The Power of Immersion: My Internship at the Stanford Centre for Legal Informatics

The Power of Immersion: My Internship at the Stanford Centre for Legal Informatics


Androu Waheeb is an IP Innovation Clinic Coordinator and a 3L JD Candidate at Osgoode Hall Law School. This article was written as a requirement for Prof. Pina D’Agostino’s IP Intensive Program.


CodeX: The Epitome of Legal Innovation

I was incredibly fortunate to have been placed at CodeX, the multidisciplinary legal informatics team at Stanford University. The team connects talented computer scientists with expert lawyers to find technological solutions for pressing access to justice dilemmas. During my rotation, the team was committed to developing a platform that would enable the democratization of insurance contracts. Naturally, many of the conversations centred around exploring technical solutions for technical problems and strategic decision-making.

Starting at the Very Beginning

Despite being someone that prides himself on a level of self-cultivated technical savvy and familiarity, my lack of formal engineering and computer science training became immediately obvious. The technical aspects of artificial intelligence, logic programming, deep learning, and computable contracts eluded me. I was way out of my league, and I knew it. I had much to learn to be able to understand the team’s concerns and become useful.

Every member of the CodeX team offered to schedule a meeting with me to explain their work and teach me everything I needed to understand. I enthusiastically took them up on their offers and am extremely grateful to the whole team for their time and effort. I learned the basics of deep learning and logic programming. Armed with my new knowledge, I attended every technical meeting and immersed myself in the team’s work. When I understood the technology and the predicaments the team faces daily, I came to a fundamental realization. The roots of some of the biggest technical complications were the classical legal conundrums that legal professionals continue to struggle with as well.

Dilemma 1: Precision vs Elasticity

First, computer language is necessarily surgically precise and explicit. Thereby, the utilization of technology is predicated on the ability to translate legal documents into precise rules that the computer can understand and manipulate. For computable contracts, every clause of each contract must be coded using logic programming. However, contract interpretation is an art. It requires the interpreter to grapple with inherent linguistic elasticity and ambiguity that produces opposing but plausible outcomes. This is a problem that lawyers are very familiar with. Courts usually grapple with this by retroactively exploring the contractual language for a juncture at which the reasonable minds of the parties met while operating within the bounds of justice, public policy, established legal doctrines, and statutory law. Simulating this process is a challenging feat.

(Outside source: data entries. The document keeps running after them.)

(** [with open(path, 'r', encoding='utf-8') as f: json.load(f)] *)
Definition open_json_load (path : string) : M value :=
  do_syscall (SysOpenRead path);;
  fs <- get_fs;;
  match fs path with
  | None => raise (OtherException (errno2 path))
  | Some n =>
      match node_payload n with
      | Unreadable msg => raise (OtherException msg)
      | Undecodable msg => raise (OtherException msg)
      | Malformed msg => raise (JSONDecodeError msg)
      | Json v => ret v
      end
  end.

(** POSIX [os.path.join] of a directory and a relative name. *)
Fixpoint ends_with_slash (s : string) : bool :=
  match s with
  | "" => false
  | String c "" => Ascii.eqb c "/"
  | String _ rest => ends_with_slash rest
  end.

Definition os_path_join (dir name : string) : string :=
  if (String.eqb dir "" || ends_with_slash dir)%bool then dir ++ name
  else dir ++ "/" ++ name.

(** [v.get(key)]: only a dict has the method. *)
Definition py_get (v : value) (key : string) : M value :=
  match v with
  | VDict d => ret (dict_get d key)
  | _ => raise (AttributeError
                  ("'" ++ type_name v ++ "' object has no attribute 'get'"))
  end.

(** ** The script *)

Definition ok_line (description filepath : string) (size : N) : string :=
  "[OK] " ++ description ++ ": " ++ filepath ++ " (" ++ dec_of_N size ++ " bytes)".

Definition missing_line (description filepath : string) : string :=
  "[FAIL] " ++ description ++ ": " ++ filepath ++ " - MISSING!".

Definition check_file_exists (filepath description : string) : M bool :=
  e <- os_path_exists filepath;;
  if e then
    size <- os_path_getsize filepath;;
    print (plain (ok_line description filepath size));;
    ret true
  else
    print (plain (missing_line description filepath));;
    ret false.

Definition valid_json_line (filepath : string) : string :=
  "[OK] Valid JSON: " ++ filepath.

Definition invalid_json_line (filepath msg : string) : string :=
  "[FAIL] Invalid JSON in " ++ filepath ++ ": " ++ msg.

Definition error_reading_line (filepath msg : string) : string :=
  "[FAIL] Error reading " ++ filepath ++ ": " ++ msg.

Definition validate_json (filepath : string) : M (bool * value) :=
  try_except
    (data <- open_json_load filepath;;
     print (plain (valid_json_line filepath));;
     ret (true, data))
    (fun e =>
       match e with
       | JSONDecodeError _ =>
           Some (print (plain (invalid_json_line filepath (exn_str e)));;
                 ret (false, VNone))
       | SystemExit _ => None
       | _ =>
           Some (print (plain (error_reading_line filepath (exn_str e)));;
                 ret (false, VNone))
       end).

Fixpoint repeat_string (s : string) (n : nat) : string :=
  match n with
  | O => ""
  | S n' => s ++ repeat_string s n'
  end.

Definition rule : string := Eval cbv in repeat_string "=" 60.

Definition html_files : list (string * string) :=
  [ ("sidepanel.html", "Side Panel") ].

Definition css_files : list (string * string) :=
  [ ("styles/variables.css", "Design tokens");
    ("styles/components.css", "UI components");
    ("styles/animations.css", "Animations");
    ("styles/sidepanel.css", "Side Panel styles") ].

Definition js_files : list (string * string) :=
  [ ("scripts/sidepanel.js", "Side Panel logic");
    ("scripts/modal-manager.js", "Modal manager");
    ("scripts/tab-manager.js", "Tab manager");
    ("scripts/storage-manager.js", "Storage manager");
    ("scripts/background.js", "Background worker");
    ("scripts/content-intent-capture.js", "Content script") ].

Definition icon_files : list (string * string) :=
  [ ("assets/icons/icon16.png", "16x16 icon");
    ("assets/icons/icon48.png", "48x48 icon");
    ("assets/icons/icon192.png", "128x128 icon") ].

(** [for filename, desc in files: all_valid = all_valid and
    check_file_exists(os.path.join(base_dir, filename), desc)].  Python's
    [and] does not evaluate its right operand when the left one is false. *)
Fixpoint check_files (base_dir : string) (files : list (string * string))
    (all_valid : bool) : M bool :=
  match files with
  | [] => ret all_valid
  | (filename, desc) :: rest =>
      let filepath := os_path_join base_dir filename in
      all_valid' <- (if all_valid then check_file_exists filepath desc
                     else ret false);;
      check_files base_dir rest all_valid'
  end.

(** An f-string made of literal text and one formatted value,
    [f"<label>{v}"]: stdout refuses it when [str(v)] holds a lone
    surrogate. *)
Definition fstring (label : string) (v : value) : text :=
  Text (label ++ str repr_str v) (negb (unprintable v)).

Definition success_line : string := "[SUCCESS] ALL CHECKS PASSED!".
Definition error_line : string := "[ERROR] SOME CHECKS FAILED!".

Definition main : M Z :=
  print (plain rule);;
  print (plain "TAB MEMORY ASSISTANT - VALIDATION CHECK");;
  print (plain rule);;
  print (plain "");;
  base_dir <- script_dir;;
  let all_valid := true in
  print (plain "1. Checking manifest.json...");;
  let manifest_path := os_path_join base_dir "manifest.json" in
  r <- validate_json manifest_path;;
  let valid := fst r in
  let manifest_data := snd r in
  let all_valid := (all_valid && valid)%bool in
  (if (valid && truthy manifest_data)%bool then
     name <- py_get manifest_data "name";;
     print (fstring "   Name: " name);;
     version <- py_get manifest_data "version";;
     print (fstring "   Version: " version);;
     mv <- py_get manifest_data "manifest_version";;
     print (fstring "   Manifest Version: " mv)
   else ret tt);;
  print (plain "");;
  print (plain "2. Checking HTML files...");;
  all_valid <- check_files base_dir html_files all_valid;;
  print (plain "");;
  print (plain "3. Checking CSS files...");;
  all_valid <- check_files base_dir css_files all_valid;;
  print (plain "");;
  print (plain "4. Checking JavaScript files...");;
  all_valid <- check_files base_dir js_files all_valid;;
  print (plain "");;
  print (plain "5. Checking icon files...");;
  all_valid <- check_files base_dir icon_files all_valid;;
  print (plain "");;
  print (plain rule);;
  if all_valid then
    print (plain success_line);;
    print (plain "");;
    print (plain "Your extension is ready to load in Chrome!");;
    print (plain "");;
    print (plain "Next steps:");;
    print (plain "1. Open chrome://extensions/ in Chrome");;
    print (plain "2. Enable 'Developer mode'");;
    print (plain "3. Click 'Load unpacked'");;
    print (plain ("4. Select this folder:" ++ " " ++ base_dir));;
    print (plain rule);;
    ret 0%Z
  else
    print (plain error_line);;
    print (plain "");;
    print (plain "Please fix the issues above before loading the extension.");;
    print (plain rule);;
    ret 1%Z.

(** [if __name__ == "__main__": sys.exit(main())] *)
Definition script : M unit :=
  code <- main;;
  raise (SystemExit code).

(** How the interpreter ends: [SystemExit] sets the exit status, any other
    uncaught exception prints a traceback. *)
Inductive termination : Type :=
| ExitStatus (code : Z)
| Traceback (e : exn).

Definition terminate (r : result unit) : termination :=
  match r with
  | Ok _ => ExitStatus 0
  | Raise (SystemExit c) => ExitStatus c
  | Raise e => Traceback e
  end.

Definition boot (fs : FS) (dir : string) (argv : list string) : World :=
  MkWorld fs dir argv [] [].

(** Running the script as a process: its termination, what it printed, the
    file system it leaves and the system calls it made. *)
Definition run_process (fs : FS) (dir : string) (argv : list string)
  : termination * World :=
  let '(r, w) := script (boot fs dir argv) in (terminate r, w).

End Program.

(** ** Text helpers used to state what the output contains *)

Fixpoint is_substring (needle hay : string) : bool :=
  (String.prefix needle hay ||
   match hay with
   | "" => false
   | String _ rest => is_substring needle rest
   end)%bool.

Definition LF : ascii := "010"%char.

(** The text holds no line feed. *)
Fixpoint single_line (s : string) : bool :=
  match s with
  | "" => true
  | String c rest => (negb (Ascii.eqb c LF) && single_line rest)%bool
  end.

(** The lines a printed text makes on stdout. *)
Fixpoint lines_of (s : string) : list string :=
  match s with
  | "" => [""]
  | String c rest =>
      if Ascii.eqb c LF then "" :: lines_of rest
      else match lines_of rest with
           | [] => [String c ""]
           | l :: ls => String c l :: ls
           end
  end.

(** The lines of stdout after the given [print] calls, each of which writes
    its text and a line feed. *)
Definition stdout_lines (out : list string) : list string :=
  flat_map lines_of out.

(** Some line of the output contains [needle]. *)
Definition mentions (needle : string) (out : list string) : bool :=
  existsb (is_substring needle) out.

(** ** The expected files *)

Definition manifest_name : string := "manifest.json".

(** The files the four loops go through, in the order of the checks. *)
Definition all_files : list (string * string) :=
  (html_files ++ css_files ++ js_files ++ icon_files)%list.

Definition expected_paths : list string := manifest_name :: map fst all_files.

(** ** Closed form of a run

    What [main] returns, prints and asks of the system, written as functions
    of the file system; [main_run] below proves them equal to the run. *)

Section ClosedForm.

Variable repr_str : string -> string.
Variable fs : FS.
Variable dir : string.

Definition path_of (fd : string * string) : string := os_path_join dir (fst fd).

Definition present (fd : string * string) : bool :=
  match fs (path_of fd) with Some _ => true | None => false end.

Definition report_line (fd : string * string) : string :=
  match fs (path_of fd) with
  | Some n => ok_line (snd fd) (path_of fd) (node_size n)
  | None => missing_line (snd fd) (path_of fd)
  end.

(** The files a loop reaches when it starts with [all_valid] true: those up
    to and including the first absent one. *)
Fixpoint reported (files : list (string * string)) : list (string * string) :=
  match files with
  | [] => []
  | fd :: rest => if present fd then fd :: reported rest else [fd]
  end.

Definition check_calls (fd : string * string) : list syscall :=
  if present fd then [SysStat (path_of fd); SysStat (path_of fd)]
  else [SysStat (path_of fd)].

Definition manifest_path : string := os_path_join dir manifest_name.

(** What [validate_json] makes of the manifest. *)
Inductive manifest_verdict : Type :=
| Rejected (line : string)
| Accepted (v : value).

Definition json_verdict (path : string) : manifest_verdict :=
  match fs path with
  | None => Rejected (error_reading_line path (errno2 repr_str path))
  | Some n =>
      match node_payload n with
      | Unreadable msg => Rejected (error_reading_line path msg)
      | Undecodable msg => Rejected (error_reading_line path msg)
      | Malformed msg => Rejected (invalid_json_line path msg)
      | Json v => Accepted v
      end
  end.

Definition manifest_check : manifest_verdict := json_verdict manifest_path.

Definition no_get (v : value) : exn :=
  AttributeError ("'" ++ type_name v ++ "' object has no attribute 'get'").

(** The three values [main] looks up for display, with their labels. *)
Definition shown_fields (d : list (string * value)) : list (string * value) :=
  [ ("   Name: ", dict_get d "name");
    ("   Version: ", dict_get d "version");
    ("   Manifest Version: ", dict_get d "manifest_version") ].

(** The field lines printed before the first one that stdout refuses. *)
Fixpoint printed_fields (l : list (string * value)) : list string :=
  match l with
  | [] => []
  | (label, v) :: rest =>
      if unprintable v then [] else (label ++ str repr_str v) :: printed_fields rest
  end.

(** The first field line that stdout refuses. *)
Fixpoint refused_field (l : list (string * value)) : option string :=
  match l with
  | [] => None
  | (label, v) :: rest =>
      if unprintable v then Some (label ++ str repr_str v) else refused_field rest
  end.

(** One of the three displayed values cannot be printed. *)
Definition refuses_fields (d : list (string * value)) : bool :=
  existsb (fun lv => unprintable (snd lv)) (shown_fields d).

(** The manifest values on which [main] aborts: a truthy value that is not
    an object, on which [manifest_data.get] is called although there is no
    such method, and a non-empty object one of whose displayed values stdout
    refuses. *)
Definition aborts (v : value) : bool :=
  (truthy v && match v with VDict d => refuses_fields d | _ => true end)%bool.

(** The exception [main] aborts with. *)
Definition abort_error (v : value) : exn :=
  match v with
  | VDict d =>
      match refused_field (shown_fields d) with
      | Some line => UnicodeEncodeError line
      | None => no_get v
      end
  | _ => no_get v
  end.

Definition banner : list string :=
  [ rule; "TAB MEMORY ASSISTANT - VALIDATION CHECK"; rule; "";
    "1. Checking manifest.json..." ].

Definition field_lines (d : list (string * value)) : list string :=
  [ "   Name: " ++ str repr_str (dict_get d "name");
    "   Version: " ++ str repr_str (dict_get d "version");
    "   Manifest Version: " ++ str repr_str (dict_get d "manifest_version") ].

Dilemma 2: Free Public Access vs Protection of IP

Second, the widespread adoption of technical solutions depends on realizing the delicate balance between enabling free public access and protecting key components of the technology. Free public access alleviates the financial burden of adopting platform-based technical solutions, which accelerates the desired universal implementation and expands the solution’s reach. As the platform accumulates users and contributors, it incrementally compounds utility and becomes an essential industry requirement rather than a simple convenience. Ubiquity, therefore, is not only the intended outcome; it is a necessary step in the solution’s implementation.

On the other hand, solutions that require adoption by the private sector must enable commercialization and protect trade secrets if they are to bring value to the very corporate institutions needed to make them useful. This limits the extent to which the free public access that makes the solution indispensable can be granted. This quandary summarizes the quintessential balancing act that intellectual property law has grappled with since its inception in modern society: how can one design a system that protects enough of an ingenious solution to incentivize innovation through the promise of exclusive commercialization while exposing enough to encourage social progress, adoption, use, and future innovation.

Multi-disciplinary Immersion: A Powerful Tool

While I did not personally solve those issues, I look forward to exploring the solutions that the CodeX team will devise. Instead, my immersion into an extremely talented and capable multidisciplinary team at the world’s most advanced legal and technical institution taught me something else I found foundational. Multidisciplinary teams can be extremely effective in bridging the silos of knowledge and skill created by the specialized educational model of today’s post-secondary institutions. CodeX is a perfect example of the interdisciplinary collaboration that is a necessary prerequisite for the accelerated materialization of the robotic age.